▸ **Dataset content**
++++++++++

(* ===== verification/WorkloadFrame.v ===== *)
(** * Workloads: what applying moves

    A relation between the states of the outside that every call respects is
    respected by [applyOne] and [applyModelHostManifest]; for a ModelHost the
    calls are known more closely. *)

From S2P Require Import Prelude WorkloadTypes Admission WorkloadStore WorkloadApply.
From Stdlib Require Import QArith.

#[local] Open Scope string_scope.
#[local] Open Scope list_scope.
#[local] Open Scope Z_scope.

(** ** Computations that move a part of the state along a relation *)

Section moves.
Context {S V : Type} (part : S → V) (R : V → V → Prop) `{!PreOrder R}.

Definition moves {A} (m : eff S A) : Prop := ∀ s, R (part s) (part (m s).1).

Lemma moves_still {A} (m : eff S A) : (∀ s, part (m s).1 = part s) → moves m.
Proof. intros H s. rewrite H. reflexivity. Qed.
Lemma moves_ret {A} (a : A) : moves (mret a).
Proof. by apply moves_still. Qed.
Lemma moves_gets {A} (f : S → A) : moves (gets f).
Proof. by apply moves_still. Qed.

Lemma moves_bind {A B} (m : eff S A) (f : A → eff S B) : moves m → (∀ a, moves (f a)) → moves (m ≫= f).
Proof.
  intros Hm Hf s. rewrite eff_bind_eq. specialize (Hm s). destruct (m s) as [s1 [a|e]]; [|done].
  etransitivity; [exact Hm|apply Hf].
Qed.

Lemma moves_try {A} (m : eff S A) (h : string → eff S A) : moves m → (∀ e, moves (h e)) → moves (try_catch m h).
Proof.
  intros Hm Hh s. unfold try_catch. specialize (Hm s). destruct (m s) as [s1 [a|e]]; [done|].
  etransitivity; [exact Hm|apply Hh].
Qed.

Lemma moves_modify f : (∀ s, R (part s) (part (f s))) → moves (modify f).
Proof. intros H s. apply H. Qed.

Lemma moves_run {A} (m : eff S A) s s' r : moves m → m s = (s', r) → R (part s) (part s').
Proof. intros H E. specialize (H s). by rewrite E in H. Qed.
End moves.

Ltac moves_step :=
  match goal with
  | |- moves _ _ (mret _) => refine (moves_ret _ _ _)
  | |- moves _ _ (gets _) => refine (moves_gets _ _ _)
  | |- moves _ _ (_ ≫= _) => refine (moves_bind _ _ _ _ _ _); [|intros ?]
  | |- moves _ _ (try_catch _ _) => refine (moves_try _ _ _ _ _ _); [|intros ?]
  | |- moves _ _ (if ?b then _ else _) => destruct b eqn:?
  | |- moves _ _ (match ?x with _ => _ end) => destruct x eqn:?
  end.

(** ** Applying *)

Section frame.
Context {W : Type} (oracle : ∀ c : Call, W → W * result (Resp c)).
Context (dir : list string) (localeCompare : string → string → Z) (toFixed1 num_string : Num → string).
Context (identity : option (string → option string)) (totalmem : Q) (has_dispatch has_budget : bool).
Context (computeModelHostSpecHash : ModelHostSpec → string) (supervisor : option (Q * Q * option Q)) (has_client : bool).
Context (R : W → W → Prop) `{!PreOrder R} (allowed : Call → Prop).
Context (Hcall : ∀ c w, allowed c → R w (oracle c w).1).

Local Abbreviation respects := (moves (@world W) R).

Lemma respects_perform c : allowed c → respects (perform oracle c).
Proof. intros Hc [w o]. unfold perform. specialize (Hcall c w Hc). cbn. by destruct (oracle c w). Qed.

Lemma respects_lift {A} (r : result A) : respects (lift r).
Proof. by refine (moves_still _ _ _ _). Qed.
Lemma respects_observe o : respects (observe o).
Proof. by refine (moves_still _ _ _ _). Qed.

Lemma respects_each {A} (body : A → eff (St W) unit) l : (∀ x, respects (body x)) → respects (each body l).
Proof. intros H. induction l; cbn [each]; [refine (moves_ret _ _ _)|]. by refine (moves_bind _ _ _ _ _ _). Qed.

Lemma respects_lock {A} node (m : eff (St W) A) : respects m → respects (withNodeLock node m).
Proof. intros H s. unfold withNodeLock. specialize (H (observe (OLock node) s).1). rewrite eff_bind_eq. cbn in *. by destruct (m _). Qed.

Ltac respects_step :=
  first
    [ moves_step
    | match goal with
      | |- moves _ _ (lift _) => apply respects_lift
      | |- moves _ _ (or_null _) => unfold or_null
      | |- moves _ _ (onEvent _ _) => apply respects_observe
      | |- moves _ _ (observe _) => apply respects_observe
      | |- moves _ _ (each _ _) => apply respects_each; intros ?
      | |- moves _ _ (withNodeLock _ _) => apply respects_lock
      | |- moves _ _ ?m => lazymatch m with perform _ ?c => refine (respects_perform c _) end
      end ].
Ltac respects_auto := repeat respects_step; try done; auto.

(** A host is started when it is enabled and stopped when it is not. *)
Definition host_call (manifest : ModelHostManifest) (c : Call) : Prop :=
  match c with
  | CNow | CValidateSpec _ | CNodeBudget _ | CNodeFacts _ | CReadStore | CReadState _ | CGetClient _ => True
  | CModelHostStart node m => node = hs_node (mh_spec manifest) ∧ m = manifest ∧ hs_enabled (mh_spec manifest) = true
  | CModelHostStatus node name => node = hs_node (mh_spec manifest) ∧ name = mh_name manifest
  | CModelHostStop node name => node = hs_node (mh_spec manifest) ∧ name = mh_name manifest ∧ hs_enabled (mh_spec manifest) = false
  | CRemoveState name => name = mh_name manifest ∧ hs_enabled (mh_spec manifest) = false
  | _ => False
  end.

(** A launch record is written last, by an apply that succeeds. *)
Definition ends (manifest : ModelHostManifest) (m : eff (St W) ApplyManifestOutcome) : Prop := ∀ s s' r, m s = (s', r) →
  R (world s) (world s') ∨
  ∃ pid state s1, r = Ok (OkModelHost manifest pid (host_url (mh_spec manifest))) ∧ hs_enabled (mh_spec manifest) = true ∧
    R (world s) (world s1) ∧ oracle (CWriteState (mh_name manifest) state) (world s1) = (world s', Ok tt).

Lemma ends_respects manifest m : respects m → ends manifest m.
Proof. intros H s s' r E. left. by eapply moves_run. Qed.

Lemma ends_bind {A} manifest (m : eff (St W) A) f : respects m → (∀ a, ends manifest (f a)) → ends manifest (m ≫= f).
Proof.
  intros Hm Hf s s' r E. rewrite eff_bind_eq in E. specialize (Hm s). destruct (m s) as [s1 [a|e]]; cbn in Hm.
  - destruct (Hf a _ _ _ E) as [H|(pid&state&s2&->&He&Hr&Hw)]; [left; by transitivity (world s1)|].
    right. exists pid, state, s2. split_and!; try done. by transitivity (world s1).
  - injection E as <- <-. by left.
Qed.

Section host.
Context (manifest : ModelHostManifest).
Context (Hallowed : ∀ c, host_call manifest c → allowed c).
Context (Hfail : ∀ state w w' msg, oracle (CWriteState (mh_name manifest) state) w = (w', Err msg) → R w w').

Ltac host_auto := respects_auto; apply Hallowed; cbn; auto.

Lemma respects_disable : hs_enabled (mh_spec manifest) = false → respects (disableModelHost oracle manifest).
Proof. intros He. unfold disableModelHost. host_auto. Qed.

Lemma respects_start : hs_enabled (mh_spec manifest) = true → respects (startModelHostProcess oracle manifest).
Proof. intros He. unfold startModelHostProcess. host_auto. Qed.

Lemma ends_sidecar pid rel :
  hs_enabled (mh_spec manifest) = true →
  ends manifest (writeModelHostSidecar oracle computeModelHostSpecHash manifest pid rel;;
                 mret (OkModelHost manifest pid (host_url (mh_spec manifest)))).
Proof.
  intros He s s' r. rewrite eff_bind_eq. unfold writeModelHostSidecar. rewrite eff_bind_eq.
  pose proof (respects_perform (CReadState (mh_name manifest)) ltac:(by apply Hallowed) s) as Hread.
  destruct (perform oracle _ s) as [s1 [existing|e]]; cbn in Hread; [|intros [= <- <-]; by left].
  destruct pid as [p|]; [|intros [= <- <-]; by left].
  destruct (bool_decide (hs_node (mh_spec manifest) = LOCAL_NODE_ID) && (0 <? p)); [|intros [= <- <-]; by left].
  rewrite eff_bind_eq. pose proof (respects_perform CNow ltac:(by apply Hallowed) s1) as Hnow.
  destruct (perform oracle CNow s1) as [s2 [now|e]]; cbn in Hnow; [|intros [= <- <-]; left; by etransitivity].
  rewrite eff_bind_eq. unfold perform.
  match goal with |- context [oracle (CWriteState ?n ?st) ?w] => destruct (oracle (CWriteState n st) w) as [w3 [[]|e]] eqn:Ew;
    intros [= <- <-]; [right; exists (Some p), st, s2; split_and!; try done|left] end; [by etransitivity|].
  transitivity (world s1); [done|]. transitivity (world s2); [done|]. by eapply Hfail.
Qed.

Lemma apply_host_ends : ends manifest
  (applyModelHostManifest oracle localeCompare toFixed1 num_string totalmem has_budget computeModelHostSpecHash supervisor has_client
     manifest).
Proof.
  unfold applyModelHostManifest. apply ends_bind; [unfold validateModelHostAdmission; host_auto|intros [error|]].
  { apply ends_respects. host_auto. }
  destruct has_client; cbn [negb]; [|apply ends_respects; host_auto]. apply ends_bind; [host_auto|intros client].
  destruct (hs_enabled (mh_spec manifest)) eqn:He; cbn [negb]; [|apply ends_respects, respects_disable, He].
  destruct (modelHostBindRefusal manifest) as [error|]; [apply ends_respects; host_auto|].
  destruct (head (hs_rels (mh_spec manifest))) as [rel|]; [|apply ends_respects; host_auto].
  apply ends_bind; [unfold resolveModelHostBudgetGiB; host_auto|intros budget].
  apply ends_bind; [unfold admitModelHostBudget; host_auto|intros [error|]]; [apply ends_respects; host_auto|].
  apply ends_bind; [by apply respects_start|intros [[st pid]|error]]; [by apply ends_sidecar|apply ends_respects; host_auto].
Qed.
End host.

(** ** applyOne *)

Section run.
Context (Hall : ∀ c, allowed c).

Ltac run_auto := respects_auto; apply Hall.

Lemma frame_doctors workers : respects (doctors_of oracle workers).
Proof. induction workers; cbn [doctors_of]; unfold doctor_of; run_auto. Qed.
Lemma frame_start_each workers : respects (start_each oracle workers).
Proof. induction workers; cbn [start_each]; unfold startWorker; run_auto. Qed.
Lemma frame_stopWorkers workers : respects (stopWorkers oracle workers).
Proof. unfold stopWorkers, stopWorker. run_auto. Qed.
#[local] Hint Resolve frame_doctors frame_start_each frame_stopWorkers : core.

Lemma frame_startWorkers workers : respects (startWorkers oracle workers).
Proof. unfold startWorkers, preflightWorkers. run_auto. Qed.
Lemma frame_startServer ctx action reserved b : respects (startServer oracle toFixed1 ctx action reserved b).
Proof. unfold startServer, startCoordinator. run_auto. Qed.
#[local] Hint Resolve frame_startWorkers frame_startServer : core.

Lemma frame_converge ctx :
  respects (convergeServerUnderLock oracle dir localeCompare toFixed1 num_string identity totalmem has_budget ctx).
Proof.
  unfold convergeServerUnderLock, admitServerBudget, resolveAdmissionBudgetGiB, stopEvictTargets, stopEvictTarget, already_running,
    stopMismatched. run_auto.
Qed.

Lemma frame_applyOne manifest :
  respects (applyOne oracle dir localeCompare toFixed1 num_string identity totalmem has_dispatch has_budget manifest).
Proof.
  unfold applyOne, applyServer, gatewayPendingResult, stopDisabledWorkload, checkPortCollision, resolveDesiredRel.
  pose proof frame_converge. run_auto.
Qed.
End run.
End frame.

++++++++++

▸ **Exercise**
Print the lines above from the one with "manifest (m ≫= f)." through the one with "Context (manifest : ModelHostManifest).", both included, exactly as written and nothing more.

▸ **Exercise response**
Lemma ends_bind {A} manifest (m : eff (St W) A) f : respects m → (∀ a, ends manifest (f a)) → ends manifest (m ≫= f).
Proof.
  intros Hm Hf s s' r E. rewrite eff_bind_eq in E. specialize (Hm s). destruct (m s) as [s1 [a|e]]; cbn in Hm.
  - destruct (Hf a _ _ _ E) as [H|(pid&state&s2&->&He&Hr&Hw)]; [left; by transitivity (world s1)|].
    right. exists pid, state, s2. split_and!; try done. by transitivity (world s1).
  - injection E as <- <-. by left.
Qed.

Section host.
Context (manifest : ModelHostManifest).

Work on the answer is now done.